The dream that is New Mexico still exists, to be sure. It is in the mountains.  It is in the desert. It is in the sky. It is home. You have a place.”

–Essay, “A Photographer’s Dream,” Landscape Dreams, A New Mexico Portrait, 2012


“The light in these images was discovered many years ago out on a vast plain just south of Santa Fe. My friend Anthony, an Omaha Indian, walked out into the tall grass in his most beautiful regalia. The sun was low on the horizon and the light was turning everything a beautiful shade of pale luminous orange. Just when I was about to release the shutter, my friend Sadie’s hybrid wolf wandered into the scene and joined the moment. As Chief Dan George aptly observes in the film Little Big Man, “Sometimes the magic works, sometimes it doesn’t.” This time the magic worked.

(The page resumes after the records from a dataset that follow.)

(** Writing back the page of slot [t]. *)
Lemma write_slot_rep p g t a0 pg0 :
  pool_rep p g → addrs p !! t = Some a0 → mem g !! a0 = Some pg0 →
  ∃ f, write_slot t p = Ok (FILE_IO_SUCCESS, set_file (mkFileInfo (Some f) (plen g)) p) ∧
    Z.of_nat (length (f_content f)) <= plen g ∧
    ∀ a q, mem g !! a = Some q → a ∉ addrs p ∨ a = a0 → page_at f a = Some q.
Proof.
  intros Hr Ha Hm. destruct (slot_full _ _ Hr _ _ _ Ha Hm) as [Hp _].
  destruct (r_disk _ _ Hr) as (f & Hf & Hcl & Hd). destruct (r_plen _ _ Hr) as (Hl & Hpm & _).
  destruct (mem_ne_neg _ _ Hr _ _ Hm) as [Hb Hmod].
  pose proof (r_pages _ _ Hr _ _ Hm) as Hlen.
  unfold write_slot. rewrite Hp, Ha. unfold zoom.
  rewrite (write_page_success _ _ _ f) by (done || lia). rewrite Hl.
  rewrite (proj2 (Z.eqb_neq a0 (plen g))) by lia. eexists. split; [done|]. split.
  { simpl. rewrite put_bytes_length, Hlen.
    pose proof (Z.div_mod (plen g) 128 ltac:(lia)).
    pose proof (Z.div_mod a0 128 ltac:(lia)). lia. }
  intros a q Hq Hor. destruct (decide (a = a0)) as [->|].
  - simplify_eq. apply page_at_put_eq; [lia|done].
  - destruct Hor as [Hn|]; [|done]. destruct (mem_ne_neg _ _ Hr _ _ Hq).
    apply page_at_put_ne; [lia|done|done|done|done|]. by apply Hd.
Qed.

(** The write-back step of [get_page]. *)
Lemma evict_rep p g t a0 :
  pool_rep p g → hits g < SIZE_MAX → addrs p !! t = Some a0 →
  ∃ f fl, ((if cnt p !!! t =? SIZE_MAX then mret tt else _ ← write_slot t; mret tt)
           : M BufferPool unit) p = Ok (tt, set_file fl p) ∧
    fp fl = Some f ∧ flen fl = plen g ∧ Z.of_nat (length (f_content f)) <= plen g ∧
    ∀ a q, mem g !! a = Some q → a ∉ addrs p ∨ a = a0 → page_at f a = Some q.
Proof.
  intros Hr Hh Ha. destruct (r_slot _ _ Hr _ _ Ha) as [(-> & Hc & _)|(q & c & Hq & _ & Hc & ? & ?)].
  - rewrite (list_lookup_total_correct _ _ _ Hc), Z.eqb_refl.
    destruct (r_disk _ _ Hr) as (f & Hf & Hcl & Hd). exists f, (file p). split_and!.
    + by destruct p.
    + done.
    + apply (r_plen _ _ Hr).
    + done.
    + intros a q Hq [?| ->]; [by apply Hd|]. apply (mem_ne_neg _ _ Hr) in Hq. lia.
  - rewrite (list_lookup_total_correct _ _ _ Hc), (proj2 (Z.eqb_neq c SIZE_MAX)).
    2: { pose proof (r_hits _ _ Hr). lia. }
    destruct (write_slot_rep _ _ _ _ _ Hr Ha Hq) as (f & Hw & Hcl & Hd).
    exists f, (mkFileInfo (Some f) (plen g)). unfold mbind, M_bind. rewrite Hw. done.
Qed.

(** a page in a slot is pinned once more *)
Lemma pin_rep p g a pg k c r : pool_rep p g → 0 < hits g → mem g !! a = Some pg → addrs p !! k = Some a →
  cnt p !! k = Some c → 0 <= c → c + hits g < SIZE_MAX → ref p !! k = Some r → r + 1 < 2 ^ 64 → pin_count g a = r →
  pool_rep (set_ref k (r + 1) (set_cnt k (c + 1) p)) (pin a k (spend g)).
Proof.
  intros Hr Hh Hm Hk Hc Hc0 Hcm Hrf Hrb Hpin. destruct (r_shape _ _ Hr) as (S1 & S2 & S3 & S4).
  pose proof (lookup_lt_Some _ _ _ Hk) as Hk8. destruct (mem_ne_neg _ _ Hr _ _ Hm) as [Hrange Hmod].
  destruct (r_ref _ _ Hr _ _ _ Hk Hrf) as [Hr0 _].
  unfold pin, pin_count in *. cbn [pins mem plen hits spend]. rewrite Hpin.
  constructor; unfold set_ref, set_cnt, spend; simpl;
    [apply (r_plen _ _ Hr)|apply (r_dom _ _ Hr)|apply (r_pages _ _ Hr)|by rewrite !length_insert|apply (r_buf _ _ Hr)
    | |apply (r_uniq _ _ Hr)| | |apply (r_disk _ _ Hr)|pose proof (r_hits _ _ Hr); lia].
  - intros k1 a1 Hk1. unfold slot_ok. simpl.
    destruct (r_slot _ _ Hr _ _ Hk1) as [(-> & ? & ?)|(q & c1 & Hq & Hp & Hc1 & ?)].
    + assert (k ≠ k1) by (intros ->; simplify_eq; lia).
      left. by rewrite !list_lookup_insert_ne by done.
    + right. destruct (decide (k = k1)) as [<-|].
      * exists q, (c + 1). rewrite list_lookup_insert_eq by lia.
        simplify_eq. split_and!; [done|done|done|lia|lia].
      * exists q, c1. rewrite list_lookup_insert_ne by done.
        split_and!; [done|done|done|lia|lia].
  - intros k1 a1 c1 Hk1 Hc1. destruct (decide (k = k1)) as [<-|].
    + rewrite list_lookup_insert_eq in Hc1 by lia. simplify_eq. split; [lia|]. intros _.
      by rewrite lookup_insert_eq.
    + rewrite list_lookup_insert_ne in Hc1 by done.
      destruct (r_ref _ _ Hr _ _ _ Hk1 Hc1) as [? Hp]. split; [done|]. intros Hn.
      rewrite lookup_insert_ne; [by apply Hp|]. intros ->.
      assert (k = k1); [|done]. eapply (r_uniq _ _ Hr); [done..|lia].
  - intros a1 k1 c1 E. destruct (decide (a = a1)) as [<-|].
    + rewrite lookup_insert_eq in E. simplify_eq. rewrite list_lookup_insert_eq by lia.
      split_and!; [done|done|lia|lia].
    + rewrite lookup_insert_ne in E by done.
      destruct (r_pin _ _ Hr _ _ _ E) as (? & ? & ? & ?).
      assert (k ≠ k1) by (intros ->; simplify_eq).
      by rewrite list_lookup_insert_ne by done.
Qed.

The faces of the Native American people I photograph reveal to me a profound sense of the sacred. These people are descendants of those I first encountered in images by photographer Edward Curtis that I admired in a photo history class long ago. I remember being deeply moved by what I saw projected on the screen that day. Curtis’s photographs reveal something awesome (in its truest sense)—something that is majestic and universally human and beyond words. I believe there is a flow of energy in the great photographer’s images that brings them into the present and in turn makes them timeless. It is that sense of awe and even dignity I want to bring to light in the photographs I make and present here.”

–Essay, “Light of the Great Mystery,” Light of the Great Mystery, 2017 (limited edition)

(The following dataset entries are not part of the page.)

(* ===== verification/PoolClient.v ===== *)
(** Working with a buffer pool: the client rules on explicit ghost states, the
    tactics that discharge their side conditions, and pages seen as sixteen
    64-bit words. *)
From stdpp Require Import base gmap list fin_maps.
From Stdlib Require Import ZArith Lia Strings.Byte.
From S2P Require Import Prelude FileIO BufferPool PoolLogic.
#[local] Open Scope Z_scope.

(** ** Composition *)

Section compose.
Context {St G : Type} `{Rep St G}.

Lemma awp_ext {A} (m m' : M St A) (Φ : A → G → Prop) g :
  (∀ s, m s = m' s) → awp m' Φ g → awp m Φ g.
Proof. intros He Hm s Hs. unfold wp. rewrite He. by apply Hm. Qed.

Lemma awp_bind_assoc {A B C} (m : M St A) (f : A → M St B) (k : B → M St C)
    (Φ : C → G → Prop) g :
  awp (x ← m; f x ≫= k) Φ g → awp ((m ≫= f) ≫= k) Φ g.
Proof.
  apply awp_ext. intros s. unfold mbind, M_bind. by destruct (m s) as [[]| |].
Qed.

Lemma awp_ret_bind {A B} (a : A) (k : A → M St B) (Φ : B → G → Prop) g :
  awp (k a) Φ g → awp (mret a ≫= k) Φ g.
Proof. by apply awp_ext. Qed.
End compose.

(** ** The rules *)

Section rules.
Context (m : gmap Z Page) (l : Z) (ps : gmap Z (nat * Z)) (h : Z).

Lemma ps_get a pg (Φ : Ptr → pstate → Prop) :
  m !! a = Some pg → ps !! a = None → (size ps < 8)%nat → 0 < h →
  (∀ k, Φ k (PState m l (<[a:=(k, 1)]> ps) (h - 1))) →
  awp (get_page a) Φ (PState m l ps h).
Proof. intros. by eapply awp_get_unpinned. Qed.

Lemma ps_get_past a (Φ : Ptr → pstate → Prop) :
  a = l → ps !! a = None → (size ps < 8)%nat → 0 < h → l + PAGE_SIZE <= MAX_LEN →
  (∀ k, Φ k (PState (<[a:=EMPTY_PAGE]> m) (l + PAGE_SIZE) (<[a:=(k, 1)]> ps) (h - 1))) →
  awp (get_page a) Φ (PState m l ps h).
Proof. intros ->. intros. by apply (awp_get_past (PState m l ps h)). Qed.

Lemma ps_release a k (Φ : unit → pstate → Prop) :
  ps !! a = Some (k, 1) → Φ tt (PState m l (delete a ps) h) →
  awp (release a) Φ (PState m l ps h).
Proof. intros Hp HΦ. eapply awp_release; [exact Hp|]. unfold unpin. simpl. by rewrite Hp. Qed.

(** an access that changes the page *)
Lemma ps_edit {A} a k c pg (e : M Page A) (Φ : A → pstate → Prop) :
  ps !! a = Some (k, c) → m !! a = Some pg →
  wp e (λ v pg', length pg' = 128%nat ∧ Φ v (PState (<[a:=pg']> m) l ps h)) pg →
  awp (at_page k e) Φ (PState m l ps h).
Proof. intros. by eapply awp_at_page. Qed.

(** ... and one that does not *)
Lemma ps_read {A} a k c pg (e : M Page A) (Φ : A → pstate → Prop) :
  ps !! a = Some (k, c) → m !! a = Some pg → length pg = 128%nat →
  wp e (λ v pg', pg' = pg ∧ Φ v (PState m l ps h)) pg →
  awp (at_page k e) Φ (PState m l ps h).
Proof.
  intros Hp Hm Hl He. eapply ps_edit; [done|done|]. eapply wp_mono; [exact He|].
  intros v pg' [-> HΦ]. by rewrite insert_id.
Qed.

(** releasing a page twice takes its reference count below zero *)
Lemma ps_release_twice a k (Φ : unit → pstate → Prop) :
  ps !! a = Some (k, 1) → Φ tt (PState m l (<[a:=(k, 2 ^ 64 - 1)]> ps) h) →
  awp (release a;; release a) Φ (PState m l ps h).
Proof.
  intros Hp HΦ p Hr. destruct (r_pin _ _ Hr _ _ _ Hp) as (Hk & Hc & _ & Hn1).
  pose proof (find_addr_lookup _ _ Hr _ _ Hk Hn1) as Hf.
  pose proof (addrs_lt _ _ Hr _ _ Hk) as Hk8.
  destruct (r_shape _ _ Hr) as (S1 & S2 & S3 & S4).
  unfold release. repeat wp_step. rewrite Hf. repeat wp_step.
  change (find_addr a (set_ref k (uwrap 64 (ref p !!! k - 1)) p)) with (find_addr a p).
  rewrite Hf. wp_step. unfold set_ref. cbn [file pages addrs cnt ref].
  rewrite (list_lookup_total_correct _ _ _ Hc).
  rewrite list_lookup_total_insert_eq by lia.
  change (uwrap 64 (uwrap 64 (1 - 1) - 1)) with (2 ^ 64 - 1).
  rewrite list_insert_insert_eq.
  eexists. split; [|exact HΦ].
  constructor; try apply Hr; cbn [set_ref ref addrs pins].
  - by rewrite length_insert.
  - intros k1 a1 Hk1. destruct (r_slot _ _ Hr _ _ Hk1) as [(-> & ? & ?)|?]; [|by right].
    left. cbn [ref cnt]. rewrite list_lookup_insert_ne; [done|]. intros ->. cbn in Hk1.
    simplify_eq.
  - intros k1 a1 c1 Hk1 Hc1. destruct (decide (k1 = k)) as [->|].
    + rewrite list_lookup_insert_eq in Hc1 by lia. simplify_eq. split; [lia|].
      intros _. by rewrite lookup_insert_eq.
    + rewrite list_lookup_insert_ne in Hc1 by done. rewrite lookup_insert_ne.
      * by eapply (r_ref _ _ Hr).
      * intros ->. assert (k = k1); [|done]. by eapply (r_uniq _ _ Hr).
  - intros a1 k1 c1 E. destruct (decide (a1 = a)) as [->|].
    + rewrite lookup_insert_eq in E. simplify_eq.
      rewrite list_lookup_insert_eq by lia. split_and!; [done|done|lia|done].
    + rewrite lookup_insert_ne in E by done.
      destruct (r_pin _ _ Hr _ _ _ E) as (H1 & ? & ? & ?). cbn in H1.
      assert (k ≠ k1) by (intros ->; simplify_eq).
      by rewrite list_lookup_insert_ne by done.
Qed.

Lemma ps_length (Φ : Z → pstate → Prop) :
  Φ l (PState m l ps h) → awp file_length Φ (PState m l ps h).
Proof. apply (awp_file_length (PState m l ps h)). Qed.
End rules.

(** facts of any represented state *)
Record pstate_ok (g : pstate) : Prop := {
  k_dom : ∀ a, is_Some (mem g !! a) ↔ 0 <= a < plen g ∧ a mod 128 = 0;
  k_page : ∀ a pg, mem g !! a = Some pg → length pg = 128%nat;
  k_len : plen g mod 128 = 0 ∧ 0 <= plen g <= MAX_LEN;
}.

Lemma rep_ok p g : pool_rep p g → pstate_ok g.
Proof. intros Hr. constructor; apply Hr. Qed.

(** a triple may assume its state is well-formed *)
Lemma awp_ok {A} (m : M BufferPool A) (Φ : A → pstate → Prop) g :
  (pstate_ok g → awp m Φ g) → awp m Φ g.
Proof. intros Hm. apply awp_rep. intros s Hs. by apply Hm, (rep_ok s). Qed.

(** ... and so may its postcondition *)
Lemma awp_post_ok {A} (m : M BufferPool A) (Φ : A → pstate → Prop) g :
  awp m Φ g → awp m (λ a g', pstate_ok g' ∧ Φ a g') g.
Proof.
  intros Hm s Hs. eapply wp_mono; [by apply Hm|]. intros a s' (g' & Hr & HΦ).
  exists g'. split; [done|]. split; [by eapply rep_ok|done].
Qed.

(** ** Side conditions *)

Lemma size_insert_le (a : Z) (x : nat * Z) (ps : gmap Z (nat * Z)) n :
  (size ps < n)%nat → (size (<[a:=x]> ps) < S n)%nat.
Proof. intros H. rewrite map_size_insert. case_match; simpl; lia. Qed.

Lemma size_delete_le (a : Z) (ps : gmap Z (nat * Z)) n :
  (size ps < n)%nat → (size (delete a ps) < n)%nat.
Proof. intros H. rewrite map_size_delete. case_match; simpl; lia. Qed.

(** the number of pins of an explicit map *)
Ltac pins_size := idtac;
  lazymatch goal with
  | |- (size (<[_:=_]> _) < _)%nat => apply size_insert_le; pins_size
  | |- (size (delete _ _) < _)%nat => apply size_delete_le; pins_size
  | |- _ => rewrite ?map_size_empty; lia
  end.

(** lookups in an explicit map whose keys are known to be different *)
Ltac map_find :=
  repeat first
    [ rewrite lookup_insert_eq
    | rewrite lookup_delete_eq
    | rewrite lookup_insert_ne by first [done | lia | congruence]
    | rewrite lookup_delete_ne by first [done | lia | congruence] ];
  first [done | eassumption | apply lookup_empty].

Lemma no_pins (ps : gmap Z (nat * Z)) : (∀ i, ps !! i = None) → ps = ∅.
Proof. apply map_empty. Qed.

(** an explicit map of pins whose entries are all deleted *)
Ltac pins_empty :=
  cbn [pins]; apply no_pins; let i := fresh "i" in intros i;
  rewrite ?lookup_delete, ?lookup_insert, ?lookup_empty;
  repeat case_decide; first [done | congruence].

(** ** Pages as words *)

Definition word (pg : Page) (i : Z) : Z := get_s 8 pg (8 * i).
Definition set_word (i v : Z) (pg : Page) : Page := set_i 8 (8 * i) v pg.

Section words.
Context (pg : Page) (Hl : length pg = 128%nat).

Lemma word_range i : in_s 64 (word pg i).
Proof using.
  clear Hl. unfold word, get_s, dec_s.
  assert (length (slice (Z.to_nat (8 * i)) 8 pg) <= 8)%nat as Hb
    by (unfold slice; rewrite length_take; lia).
  revert Hb. generalize (slice (Z.to_nat (8 * i)) 8 pg). intros [|b bs] Hb.
  { vm_compute. by split. }
  set (n := length (b :: bs)) in *. assert (0 < n)%nat by (unfold n; simpl; lia).
  pose proof (swrap_range (8 * Z.of_nat n) (le_dec (b :: bs)) ltac:(lia)) as Hr.
  unfold in_s in *.
  pose proof (Z.pow_le_mono_r 2 (8 * Z.of_nat n - 1) (64 - 1) ltac:(lia) ltac:(lia)).
  revert Hr. generalize (swrap (8 * Z.of_nat n) (le_dec (b :: bs))). intros z Hr.
  clearbody n. clear - Hr H0. lia.
Qed.

Lemma set_word_length i v : 0 <= i < 16 → length (set_word i v pg) = 128%nat.
Proof. intros. unfold set_word. rewrite set_i_length; lia. Qed.

Lemma word_set_word i j v :
  0 <= i < 16 → 0 <= j → in_s 64 v →
  word (set_word i v pg) j = if decide (i = j) then v else word pg j.
Proof.
  intros Hi Hj Hv. unfold word, set_word. case_decide.
  - subst. by apply get_s_set_eq; [lia|lia|lia|].
  - apply get_s_set_ne; lia.
Qed.

Lemma wp_rd_word i off (Φ : Z → Page → Prop) :
  off = 8 * i → 0 <= i < 16 → Φ (word pg i) pg → wp (rd_i64 off) Φ pg.
Proof. intros -> Hi HΦ. apply wp_rd_s; [lia|lia|done]. Qed.

Lemma wp_wr_word i off v (Φ : unit → Page → Prop) :
  off = 8 * i → 0 <= i < 16 → Φ tt (set_word i v pg) → wp (wr_64 off v) Φ pg.
Proof. intros -> Hi HΦ. apply wp_wr_i; [lia|lia|done]. Qed.
End words.

Lemma in_s64 z : - 2 ^ 63 <= z < 2 ^ 63 → in_s 64 z.
Proof. done. Qed.

Section word_rules.
Context (m : gmap Z Page) (l : Z) (ps : gmap Z (nat * Z)) (h : Z).
Context (a : Z) (k : nat) (c : Z) (pg : Page).
Context (Hp : ps !! a = Some (k, c)) (Hm : m !! a = Some pg) (Hl : length pg = 128%nat).

Lemma ps_rd_word i off (Φ : Z → pstate → Prop) :
  off = 8 * i → 0 <= i < 16 → Φ (word pg i) (PState m l ps h) →
  awp (at_page k (rd_i64 off)) Φ (PState m l ps h).
Proof.
  intros Ho Hi HΦ. eapply ps_read; [done..|]. eapply wp_rd_word; [done|done|done|]. by split.
Qed.

Lemma ps_wr_word i off v (Φ : unit → pstate → Prop) :
  off = 8 * i → 0 <= i < 16 → Φ tt (PState (<[a:=set_word i v pg]> m) l ps h) →
  awp (at_page k (wr_64 off v)) Φ (PState m l ps h).
Proof.
  intros Ho Hi HΦ. eapply ps_edit; [done..|]. eapply wp_wr_word; [done|done|done|].
  split; [by apply set_word_length|done].
Qed.
End word_rules.

(** the address of the page pointed to by [k] *)
Ltac pinned_at ps k tac :=
  match ps with
  | <[?a := (k, _)]> _ => tac a
  | <[_ := _]> ?ps' => pinned_at ps' k tac
  | delete _ ?ps' => pinned_at ps' k tac
  end.

(** the length of a page made of word writes *)
Ltac pg_len := repeat (apply set_word_length; [|lia]); first [done | eassumption].

(** reads and writes of word [i] through a pinned pointer *)
Ltac rd_word i :=
  lazymatch goal with
  | |- awp (at_page ?k (rd_i64 _)) _ (PState _ _ ?ps _) =>
      pinned_at ps k ltac:(fun a =>
        eapply (ps_rd_word _ _ _ _ a k _ _); [map_find|map_find|pg_len|apply (eq_refl (8 * i))|lia|])
  end.
Ltac wr_word i :=
  lazymatch goal with
  | |- awp (at_page ?k (wr_64 _ _)) _ (PState _ _ ?ps _) =>
      pinned_at ps k ltac:(fun a =>
        eapply (ps_wr_word _ _ _ _ a k _ _); [map_find|map_find|pg_len|apply (eq_refl (8 * i))|lia|])
  end.
(** pinning a page of the store, and releasing one *)
Ltac get_pg k := eapply ps_get; [map_find|map_find|pins_size|lia|intros k].
Ltac rel := eapply ps_release; [map_find|].

(** words of a page made of word writes *)
Ltac words :=
  repeat (rewrite word_set_word by first [lia | apply in_s64; lia | apply word_range | assumption | pg_len];
          first [rewrite decide_True by lia | rewrite decide_False by lia]).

“For me, a good photograph must be an open-ended conversation: it must contain an invitation to the viewer to wander and to linger and to stay awhile. If it’s merely a record of having been somewhere, no matter how well composed or beautiful the image, I am left empty.”

–Quote from book review, “Into the Great White Sands,” Landscape Photography Magazine, 2018


“I was always drawn to the outdoors, being out in nature and observing and watching whatever I could find in my backyard—leaves, insects, birds, small animals. I was a focused, contemplative child who enjoyed spending time alone and getting lost in the workings of the natural world, trying to figure out why the natural world seemed to work the way it did.  As an adult I continue to find great joy being out in nature, almost an obsession, and working as a photographer has given me the opportunity to constantly be learning something from my experiences in the natural world. For me it’s more than just about making pretty pictures—that’s nice certainly—but it’s more about having the opportunity to observe, to be a witness to the miraculousness of it all. While out photographing in the landscape, I have learned that I have to turn off the internal dialogue, to be quiet, still and patient so that the veil might be pierced and I am given a glimpse into some magic moment. And if I’m lucky enough for the veil to stay open long enough, I am given the gift of a beautiful photograph. Sharing these moments through my photographs brings me great joy.”